(Stored data)
▬▬▬▬▬▬

(** * gofe: the local file explorer and the session binder

    A shallow embedding of the two Go sources of the repository:

    - package [fe] (the [LocalFileExplorer] and its helpers), written against
      an interface of the calls it makes into the Go standard library
      ([os], [io], [ioutil], [filepath], [bufio]);
    - package [main] (the action dispatcher [apiHandler] and the session
      binder [Contexter]).

    Module [Go] holds what the sources take from the Go run time and standard
    library and that can be written down as plain functions: error values,
    run-time panics, [strconv.Atoi], [filepath.Clean] and [filepath.Join],
    [os.FileMode].  Module [Fe] is package [fe]; module [MemFS] is an
    in-memory file system implementing the interface of [Fe]; module [Main] is
    package [main].  The definitions come first; [Checks] runs them on known
    inputs, [FeFacts] and [MainFacts] hold what is proved of the two
    packages. *)

From Stdlib Require Import ZArith Ascii String List Lia Bool DecimalString.
From stdpp Require Import base option list strings gmap.

Local Open Scope string_scope.
Local Open Scope Z_scope.
Local Open Scope list_scope.

(* ===================================================================== *)
(** * What the sources use from Go                                         *)
(* ===================================================================== *)

Module Go.

(** ** Error values

    A Go [error] is an interface value, [nil] or a pointer to one of the
    error structs below. *)

Inductive Errno : Set :=
| ENOENT | EEXIST | EPERM | EACCES | ENOTDIR | EISDIR | ENOTEMPTY | EINVAL
| EBUSY.

Inductive NumErr : Set := ErrSyntax | ErrRange.

Inductive GoError : Set :=
| PathError (Op Path : string) (Err : Errno)        (* *os.PathError *)
| LinkError (Op Old New : string) (Err : Errno)     (* *os.LinkError *)
| NumError (Func Num : string) (Err : NumErr)       (* *strconv.NumError *)
| ErrorString (s : string)                          (* errors.New(s) *)
| CustomError (What : string).                      (* *fe.CustomError *)

Definition error : Set := option GoError.
Definition nil : error := None.

#[global] Instance Errno_eq_dec : EqDecision Errno.
Proof. solve_decision. Defined.
#[global] Instance NumErr_eq_dec : EqDecision NumErr.
Proof. solve_decision. Defined.
#[global] Instance GoError_eq_dec : EqDecision GoError.
Proof. solve_decision. Defined.

Definition errors_New (s : string) : GoError := ErrorString s.

(** ** Results and run-time panics

    A Go call either returns (a value and the new state of the world) or
    panics.  [M W A] is the type of a Go function body that returns an [A]
    and runs against a world [W]. *)

Inductive outcome (W A : Type) : Type :=
| Ret (a : A) (w : W)
| Panic (w : W).
Arguments Ret {W A} a w.
Arguments Panic {W A} w.

Definition M (W A : Type) : Type := W -> outcome W A.

#[global] Instance M_ret {W} : MRet (M W) := fun A a w => Ret a w.
#[global] Instance M_bind {W} : MBind (M W) := fun A B f m w =>
  match m w with
  | Ret a w' => f a w'
  | Panic w' => Panic w'
  end.

(** A call into the library: returns, never panics. *)
Definition sys {W A} (f : W -> A * W) : M W A :=
  fun w => let (a, w') := f w in Ret a w'.

Definition panic {W A} : M W A := fun w => Panic w.

(** [defer d] around a body: [d] runs when the body returns and when it
    panics; its result is dropped. *)
Definition defer {W A B} (d : W -> B * W) (body : M W A) : M W A :=
  fun w =>
    match body w with
    | Ret a w' => Ret a (snd (d w'))
    | Panic w' => Panic (snd (d w'))
    end.

(** [for _, x := range xs { s = body(x, s) }] with the loop's variables
    threaded as [s]. *)
Fixpoint for_range {W A S} (xs : list A) (body : A -> S -> M W S) (s : S)
  : M W S :=
  match xs with
  | [] => mret s
  | x :: xs' => s' ← body x s; for_range xs' body s'
  end.

(** The world an outcome ends in, and its returned value. *)
Definition world_of {W A} (o : outcome W A) : W :=
  match o with Ret _ w => w | Panic w => w end.
Definition value_of {W A} (o : outcome W A) : option A :=
  match o with Ret a _ => Some a | Panic _ => None end.

(** ** Bytes and decimal digits *)

Definition byte_of (c : ascii) : Z := Z.of_N (N_of_ascii c).

Definition LF : string := String (ascii_of_nat 10) EmptyString.

(** ** strconv.Atoi

    [Atoi(s)] is [ParseInt(s, 10, 0)] with the error's [Func] set to "Atoi":
    an optional sign, then one or more decimal digits; a value outside int64
    is a range error, found at the digit where the accumulator overflows. *)

Definition maxUint64 : Z := 18446744073709551615.

Fixpoint parse_digits (s : string) (n : Z) : Z + NumErr :=
  match s with
  | EmptyString => inl n
  | String c rest =>
      let d := byte_of c - 48 in
      if (0 <=? d) && (d <=? 9) then
        if n >=? maxUint64 / 10 + 1 then inr ErrRange
        else
          let n1 := n * 10 + d in
          if n1 >? maxUint64 then inr ErrRange
          else parse_digits rest n1
      else inr ErrSyntax
  end.

Definition ParseUint10 (s : string) : Z + NumErr :=
  match s with
  | EmptyString => inr ErrSyntax
  | _ => parse_digits s 0
  end.

Definition ParseInt10 (s : string) : Z + NumErr :=
  match s with
  | EmptyString => inr ErrSyntax
  | String c rest =>
      let neg := Ascii.eqb c "-" in
      let body := if Ascii.eqb c "+" || neg then rest else s in
      match ParseUint10 body with
      | inr e => inr e
      | inl un =>
          let cutoff := 2 ^ 63 in
          if negb neg && (un >=? cutoff) then inr ErrRange
          else if neg && (un >? cutoff) then inr ErrRange
          else inl (if neg then - un else un)
      end
  end.

Definition strconv_Atoi (s : string) : Z + GoError :=
  match ParseInt10 s with
  | inl n => inl n
  | inr e => inr (NumError "Atoi" s e)
  end.

(** ** os.FileMode

    A [uint32]: the low nine bits are the Unix permission bits, the high
    bits are Go's own flags. *)

Definition FileMode_of_int (n : Z) : Z := n mod 2 ^ 32.

Definition ModeDir : Z := 2 ^ 31.
Definition ModeSetuid : Z := 2 ^ 23.
Definition ModeSetgid : Z := 2 ^ 22.
Definition ModeSticky : Z := 2 ^ 20.
Definition ModePerm : Z := 511.   (* 0777 *)

Definition Perm (m : Z) : Z := Z.land m ModePerm.
Definition IsDir (m : Z) : bool := Z.testbit m 31.

(** [syscallMode]: the bits [os.Chmod] and [os.Mkdir] hand to the kernel. *)
Definition syscallMode (m : Z) : Z :=
  Z.lor (Perm m)
    (Z.lor (if Z.testbit m 23 then 2048 else 0)      (* S_ISUID 04000 *)
       (Z.lor (if Z.testbit m 22 then 1024 else 0)   (* S_ISGID 02000 *)
              (if Z.testbit m 20 then 512 else 0))). (* S_ISVTX 01000 *)

(** [FileMode.String]: the letters of the flags set among bits 31..19,
    or "-" when none is, then [rwxrwxrwx] with "-" for a clear bit. *)
Definition mode_letters : list ascii :=
  list_ascii_of_string "dalTLDpSugct?".
Definition rwx_letters : list ascii :=
  list_ascii_of_string "rwxrwxrwx".

Fixpoint flag_chars (m : Z) (i : Z) (cs : list ascii) : list ascii :=
  match cs with
  | [] => []
  | c :: cs' =>
      (if Z.testbit m (32 - 1 - i) then [c] else [])
        ++ flag_chars m (i + 1) cs'
  end.

Fixpoint perm_chars (m : Z) (i : Z) (cs : list ascii) : list ascii :=
  match cs with
  | [] => []
  | c :: cs' =>
      (if Z.testbit m (9 - 1 - i) then c else "-"%char)
        :: perm_chars m (i + 1) cs'
  end.

Definition FileMode_String (m : Z) : string :=
  let flags := flag_chars m 0 mode_letters in
  string_of_list_ascii
    ((match flags with [] => ["-"%char] | _ => flags end)
       ++ perm_chars m 0 rwx_letters).

(** ** path/filepath on Unix *)

(** The elements between the separators of a path. *)
Fixpoint split_slash (s : string) (cur : string) : list string :=
  match s with
  | EmptyString => [cur]
  | String c rest =>
      if Ascii.eqb c "/" then cur :: split_slash rest ""
      else split_slash rest (cur +:+ String c EmptyString)
  end.

Definition rooted (path : string) : bool :=
  match path with
  | String c _ => Ascii.eqb c "/"
  | EmptyString => false
  end.

(** One step of [Clean] over the elements kept so far (innermost first). *)
Definition clean_step (is_rooted : bool) (kept : list string) (e : string)
  : list string :=
  if String.eqb e "" || String.eqb e "." then kept
  else if String.eqb e ".." then
    match kept with
    | top :: below =>
        if String.eqb top ".." then e :: kept else below
    | [] => if is_rooted then [] else [e]
    end
  else e :: kept.

Definition clean_elems (path : string) : list string :=
  rev (fold_left (clean_step (rooted path)) (split_slash path "") []).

▬▬▬▬▬▬

Starting at the line that has "let d := byte_of c - 48 in" in the records above, restate word for word every line until the one that has "inl n => inl n", and include that one as well.

      let d := byte_of c - 48 in
      if (0 <=? d) && (d <=? 9) then
        if n >=? maxUint64 / 10 + 1 then inr ErrRange
        else
          let n1 := n * 10 + d in
          if n1 >? maxUint64 then inr ErrRange
          else parse_digits rest n1
      else inr ErrSyntax
  end.

Definition ParseUint10 (s : string) : Z + NumErr :=
  match s with
  | EmptyString => inr ErrSyntax
  | _ => parse_digits s 0
  end.

Definition ParseInt10 (s : string) : Z + NumErr :=
  match s with
  | EmptyString => inr ErrSyntax
  | String c rest =>
      let neg := Ascii.eqb c "-" in
      let body := if Ascii.eqb c "+" || neg then rest else s in
      match ParseUint10 body with
      | inr e => inr e
      | inl un =>
          let cutoff := 2 ^ 63 in
          if negb neg && (un >=? cutoff) then inr ErrRange
          else if neg && (un >? cutoff) then inr ErrRange
          else inl (if neg then - un else un)
      end
  end.

Definition strconv_Atoi (s : string) : Z + GoError :=
  match ParseInt10 s with
  | inl n => inl n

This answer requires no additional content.